INSS suspende programa que reduzia fila de benefícios por falta de verba e deixa milhões de brasileiros à espera

© José Cruz/Agência Brasil


O Instituto Nacional do Seguro Social (INSS) suspendeu o programa que vinha ajudando a reduzir a fila de análise de aposentadorias, auxílios e outros benefícios previdenciários. A decisão, assinada pelo presidente do órgão, Gilberto Waller Junior, foi motivada pela falta de recursos no Orçamento da União.

O programa, chamado Programa de Gerenciamento de Benefícios (PGB), pagava bônus de produtividade a servidores e peritos para acelerar as análises dos pedidos. Com o fim do recurso, o INSS informou que as novas análises estão suspensas, tarefas em andamento voltam para a fila comum e os agendamentos do Serviço Social fora do expediente serão remarcados.

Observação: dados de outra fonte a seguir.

(* ===== verification/GoCopy.v ===== *)
(** What a deep copy function promises, and that the patterns of [GoHeap] keep it.

    [same] is deep equality across two heaps, with nil told apart from empty, and
    [owns] says which cells a value consists of, each reached once.  [copies] is the
    promise; a structure whose [DeepCopyInto] applies the patterns to its fields keeps
    it ([copies_struct], [copy_fields]). *)

From S2P Require Import Prelude GoHeap.

(** ** Deep equality and ownership *)

Section Deep.
Context `{!GoTypes}.
Implicit Types (h : heap) (F : gset loc) (t : tag).

(** [same h x h' y]: [x] in [h] is deeply equal to [y] in [h'].  [owns h x F]: the
    cells that [x] reaches in [h] are those of [F], and it reaches each once. *)
Class Deep (T : Type) := {
  same : heap → T → heap → T → Prop;
  owns : heap → T → gset loc → Prop;
}.

Definition readable `{!Deep T} h (x : T) : Prop := same h x h x.

(** The cells of [F] are as in the other heap. *)
Definition agree F h h' : Prop := ∀ l, l ∈ F → h' !! l = h !! l.

Class DeepLaws (T : Type) `{!Deep T} := {
  same_mono h1 h1' h2 h2' (x y : T) : h1 ⊆ h1' → h2 ⊆ h2' → same h1 x h2 y → same h1' x h2' y;
  same_back h1 h1' h2 (x y : T) : h1 ⊆ h1' → readable h1 x → same h1' x h2 y → same h1 x h2 y;
  same_frame h1 h2 h2' (x y : T) F : agree F h2 h2' → owns h2 y F → same h1 x h2 y → same h1 x h2' y;
  owns_frame h h' (x : T) F : agree F h h' → owns h x F → owns h' x F;
  owns_dom h (x : T) F : owns h x F → F ⊆ dom h;
}.

Lemma readable_mono `{!Deep T, !DeepLaws T} h h' (x : T) : h ⊆ h' → readable h x → readable h' x.
Proof. intros Hh. by apply same_mono. Qed.

Lemma agree_sub F F' h h' : F' ⊆ F → agree F h h' → agree F' h h'.
Proof. intros Hs Ha l Hl. apply Ha. set_solver. Qed.

Lemma agree_subseteq F h h' : h ⊆ h' → F ⊆ dom h → agree F h h'.
Proof.
  intros Hh Hd l Hl. apply Hd, elem_of_dom in Hl as [c Hc]. rewrite Hc. by eapply lookup_weaken.
Qed.

Lemma agree_insert F h l c : l ∉ F → agree F h (<[l := c]> h).
Proof. intros Hl l' Hl'. apply lookup_insert_ne. congruence. Qed.

Lemma val_at_mono h h' l t v : h ⊆ h' → val_at h l t = Some v → val_at h' l t = Some v.
Proof.
  intros Hh. unfold val_at. destruct (h !! l) as [c|] eqn:Hl; [|done]. by rewrite (lookup_weaken _ _ _ _ Hl Hh).
Qed.
Lemma arr_at_mono h h' l t v : h ⊆ h' → arr_at h l t = Some v → arr_at h' l t = Some v.
Proof.
  intros Hh. unfold arr_at. destruct (h !! l) as [c|] eqn:Hl; [|done]. by rewrite (lookup_weaken _ _ _ _ Hl Hh).
Qed.
Lemma map_at_mono h h' l t v : h ⊆ h' → map_at h l t = Some v → map_at h' l t = Some v.
Proof.
  intros Hh. unfold map_at. destruct (h !! l) as [c|] eqn:Hl; [|done]. by rewrite (lookup_weaken _ _ _ _ Hl Hh).
Qed.
Lemma window_mono h h' l t o n v : h ⊆ h' → window h l t o n = Some v → window h' l t o n = Some v.
Proof.
  intros Hh. unfold window. destruct (arr_at h l t) as [vs|] eqn:Ha; [|done].
  by rewrite (arr_at_mono _ _ _ _ _ Hh Ha).
Qed.

(** *** Values without pointers *)

Definition flat {T} : Deep T := {| same _ x _ y := x = y; owns _ _ F := F = ∅ |}.
Lemma flat_laws {T} : @DeepLaws T flat.
Proof. split; simpl; intros; by subst. Qed.

Class Flat (T : Type) `{!Deep T} := {
  flat_same h (x : T) h' y : same h x h' y ↔ x = y;
  flat_owns h (x : T) : owns h x ∅;
}.
Lemma flat_flat {T} : @Flat T flat.
Proof. by split. Qed.

#[export] Instance deep_unit : Deep () := flat.
#[export] Instance deep_unit_laws : DeepLaws () := flat_laws.
#[export] Instance flat_unit : Flat () := flat_flat.
#[export] Instance deep_string : Deep string := flat.
#[export] Instance deep_string_laws : DeepLaws string := flat_laws.
#[export] Instance flat_string : Flat string := flat_flat.
#[export] Instance deep_bool : Deep bool := flat.
#[export] Instance deep_bool_laws : DeepLaws bool := flat_laws.
#[export] Instance flat_bool : Flat bool := flat_flat.
#[export] Instance deep_Z : Deep Z := flat.
#[export] Instance deep_Z_laws : DeepLaws Z := flat_laws.
#[export] Instance flat_Z : Flat Z := flat_flat.

(** *** Several values *)

#[export] Instance deep_prod `{!Deep A, !Deep B} : Deep (A * B) := {|
  same h x h' y := same h x.1 h' y.1 ∧ same h x.2 h' y.2;
  owns h x F := ∃ F1 F2, F = F1 ∪ F2 ∧ F1 ## F2 ∧ owns h x.1 F1 ∧ owns h x.2 F2;
|}.

#[export] Instance deep_prod_laws `{!Deep A, !DeepLaws A, !Deep B, !DeepLaws B} : DeepLaws (A * B).
Proof.
  split; simpl.
  - intros h1 h1' h2 h2' x y ? ? []. split; by eapply same_mono.
  - intros h1 h1' h2 x y ? [] []. split; by eapply same_back.
  - intros h1 h2 h2' x y F Ha (F1 & F2 & -> & _ & Ho1 & Ho2) [].
    split; (eapply same_frame; [|done..]); (eapply agree_sub; [|done]); set_solver.
  - intros h h' x F Ha (F1 & F2 & -> & Hd & Ho1 & Ho2). exists F1, F2.
    split_and!; [done..| |]; (eapply owns_frame; [|done]); (eapply agree_sub; [|done]); set_solver.
  - intros h x F (F1 & F2 & -> & _ & Ho1%owns_dom & Ho2%owns_dom). set_solver.
Qed.

Fixpoint owns_list `{!Deep A} h (l : list A) F : Prop :=
  match l with
  | [] => F = ∅
  | x :: l => ∃ F1 F2, F = F1 ∪ F2 ∧ F1 ## F2 ∧ owns h x F1 ∧ owns_list h l F2
  end.

#[export] Instance deep_list `{!Deep A} : Deep (list A) := {|
  same h x h' y := Forall2 (λ x y, same h x h' y) x y;
  owns := owns_list;
|}.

Segundo o documento, a interrupção é imediata e tem o objetivo de evitar “impactos administrativos” por falta de verba garantida. O órgão solicitou um remanejamento de R$ 89,1 milhões do Ministério da Previdência para tentar retomar o programa “o mais breve possível”.

Fila de espera pode aumentar ainda mais

O impacto é direto: com a suspensão, o governo corre o risco de ver a fila de benefícios que já ultrapassa 2,6 milhões de pedidos crescer ainda mais. Desde 2023, o número de solicitações pendentes só aumenta, agravado pela longa greve de médicos peritos e pela lentidão na recomposição de pessoal.

O PGB havia sido criado em abril e transformado em lei em setembro, com orçamento inicial de R$ 200 milhões até o fim de 2026. O programa pagava R$ 68 por processo concluído a servidores e R$ 75 por perícia médica realizada além da meta diária. Mas a verba, segundo o INSS, foi totalmente consumida antes do fim do ano.

Sem o pagamento dos bônus, o ritmo de trabalho tende a cair, o que significa mais espera para aposentados, pensionistas e beneficiários do Benefício de Prestação Continuada (BPC)  muitos deles dependentes do pagamento como única fonte de renda.

Cenário fiscal e promessas frustradas

A suspensão do programa expõe mais uma vez as dificuldades fiscais do governo federal. O Ministério da Previdência havia prometido zerar a fila de benefícios até o fim do mandato, mas o cenário atual aponta na direção oposta.

Com o bloqueio de recursos e a perda de validade de medidas provisórias que aumentariam a arrecadação, o governo tenta equilibrar as contas e atingir um superávit de R$ 34,3 bilhões em 2026.

Enquanto isso, o cidadão que espera por uma aposentadoria, pensão ou auxílio deve continuar enfrentando a lentidão do sistema.


Fonte: Agência Brasil / Instituto Nacional do Seguro Social (INSS) / Ofício interno nº 431/2025.